INSTRUCTIONS FOR THE TASK ::
The lines to copy from the listing below are those that contain the string "option".

DATA TO USE ::
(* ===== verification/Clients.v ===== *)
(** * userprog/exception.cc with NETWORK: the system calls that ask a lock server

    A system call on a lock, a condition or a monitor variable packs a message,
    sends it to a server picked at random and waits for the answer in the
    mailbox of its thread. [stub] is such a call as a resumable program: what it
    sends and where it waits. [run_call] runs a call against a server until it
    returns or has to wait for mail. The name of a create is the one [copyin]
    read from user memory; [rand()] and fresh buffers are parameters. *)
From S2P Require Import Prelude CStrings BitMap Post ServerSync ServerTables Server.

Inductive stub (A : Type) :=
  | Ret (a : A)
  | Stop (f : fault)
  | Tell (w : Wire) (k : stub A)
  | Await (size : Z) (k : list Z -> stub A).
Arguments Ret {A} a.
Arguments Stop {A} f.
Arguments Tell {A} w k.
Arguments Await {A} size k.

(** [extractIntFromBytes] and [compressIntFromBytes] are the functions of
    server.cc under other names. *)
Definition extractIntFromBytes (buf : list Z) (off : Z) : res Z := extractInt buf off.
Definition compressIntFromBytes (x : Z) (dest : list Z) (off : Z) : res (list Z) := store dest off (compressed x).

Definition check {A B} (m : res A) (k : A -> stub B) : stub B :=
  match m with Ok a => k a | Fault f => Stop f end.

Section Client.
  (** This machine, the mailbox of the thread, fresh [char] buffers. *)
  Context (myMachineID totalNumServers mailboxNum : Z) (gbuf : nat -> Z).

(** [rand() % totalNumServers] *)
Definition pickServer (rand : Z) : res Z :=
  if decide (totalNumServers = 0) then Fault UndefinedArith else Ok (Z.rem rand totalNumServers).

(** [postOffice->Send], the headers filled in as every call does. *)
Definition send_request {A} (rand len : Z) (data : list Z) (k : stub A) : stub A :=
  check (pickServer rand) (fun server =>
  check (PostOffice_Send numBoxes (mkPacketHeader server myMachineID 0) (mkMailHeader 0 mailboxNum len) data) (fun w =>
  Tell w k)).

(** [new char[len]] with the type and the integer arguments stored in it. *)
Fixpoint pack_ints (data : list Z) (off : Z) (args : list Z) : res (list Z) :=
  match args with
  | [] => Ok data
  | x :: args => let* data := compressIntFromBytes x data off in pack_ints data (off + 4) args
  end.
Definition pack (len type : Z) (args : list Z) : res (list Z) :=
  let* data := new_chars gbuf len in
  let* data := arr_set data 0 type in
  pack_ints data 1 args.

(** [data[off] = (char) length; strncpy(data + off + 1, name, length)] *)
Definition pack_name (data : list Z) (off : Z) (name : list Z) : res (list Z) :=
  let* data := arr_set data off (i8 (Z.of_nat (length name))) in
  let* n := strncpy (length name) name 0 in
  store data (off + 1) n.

* * *

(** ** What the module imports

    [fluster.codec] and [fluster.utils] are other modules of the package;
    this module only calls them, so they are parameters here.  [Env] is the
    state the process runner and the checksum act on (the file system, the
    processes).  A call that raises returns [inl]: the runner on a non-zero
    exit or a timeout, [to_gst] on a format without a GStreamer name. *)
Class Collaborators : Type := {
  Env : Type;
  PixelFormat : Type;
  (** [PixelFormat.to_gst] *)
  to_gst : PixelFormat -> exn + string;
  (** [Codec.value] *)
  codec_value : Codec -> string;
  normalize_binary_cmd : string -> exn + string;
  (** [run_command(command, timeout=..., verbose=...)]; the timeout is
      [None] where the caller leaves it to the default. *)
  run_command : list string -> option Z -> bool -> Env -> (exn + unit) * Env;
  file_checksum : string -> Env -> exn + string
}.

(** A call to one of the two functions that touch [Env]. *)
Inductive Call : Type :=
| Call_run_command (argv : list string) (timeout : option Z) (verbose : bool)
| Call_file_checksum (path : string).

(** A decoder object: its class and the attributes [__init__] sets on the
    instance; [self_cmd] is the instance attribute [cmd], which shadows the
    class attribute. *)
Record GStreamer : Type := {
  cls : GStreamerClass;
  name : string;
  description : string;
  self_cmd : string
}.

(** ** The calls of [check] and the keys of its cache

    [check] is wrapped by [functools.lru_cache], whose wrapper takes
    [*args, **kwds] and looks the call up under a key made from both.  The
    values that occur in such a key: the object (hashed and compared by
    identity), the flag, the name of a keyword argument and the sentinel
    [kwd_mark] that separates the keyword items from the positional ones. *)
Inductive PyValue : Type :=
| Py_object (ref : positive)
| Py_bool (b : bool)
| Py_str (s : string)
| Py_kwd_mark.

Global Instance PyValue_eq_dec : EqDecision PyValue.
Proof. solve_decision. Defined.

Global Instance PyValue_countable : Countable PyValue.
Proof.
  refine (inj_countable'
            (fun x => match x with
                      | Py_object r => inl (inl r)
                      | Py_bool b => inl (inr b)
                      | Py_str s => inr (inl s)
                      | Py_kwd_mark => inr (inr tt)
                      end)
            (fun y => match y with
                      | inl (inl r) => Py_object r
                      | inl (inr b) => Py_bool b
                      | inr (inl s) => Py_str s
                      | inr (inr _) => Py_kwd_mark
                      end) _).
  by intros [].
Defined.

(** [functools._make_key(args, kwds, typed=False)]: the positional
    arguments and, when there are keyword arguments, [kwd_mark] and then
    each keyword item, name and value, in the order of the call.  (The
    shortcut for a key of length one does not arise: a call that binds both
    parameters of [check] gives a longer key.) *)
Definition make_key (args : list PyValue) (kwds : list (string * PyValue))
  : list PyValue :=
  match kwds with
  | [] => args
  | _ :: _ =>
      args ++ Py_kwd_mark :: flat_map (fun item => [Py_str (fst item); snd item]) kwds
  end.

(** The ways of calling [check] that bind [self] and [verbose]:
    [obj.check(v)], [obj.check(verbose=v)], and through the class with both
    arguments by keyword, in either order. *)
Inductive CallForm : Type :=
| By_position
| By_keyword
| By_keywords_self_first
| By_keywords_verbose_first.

TASK OUTPUT ::
  run_command : list string -> option Z -> bool -> Env -> (exn + unit) * Env;
| Call_run_command (argv : list string) (timeout : option Z) (verbose : bool)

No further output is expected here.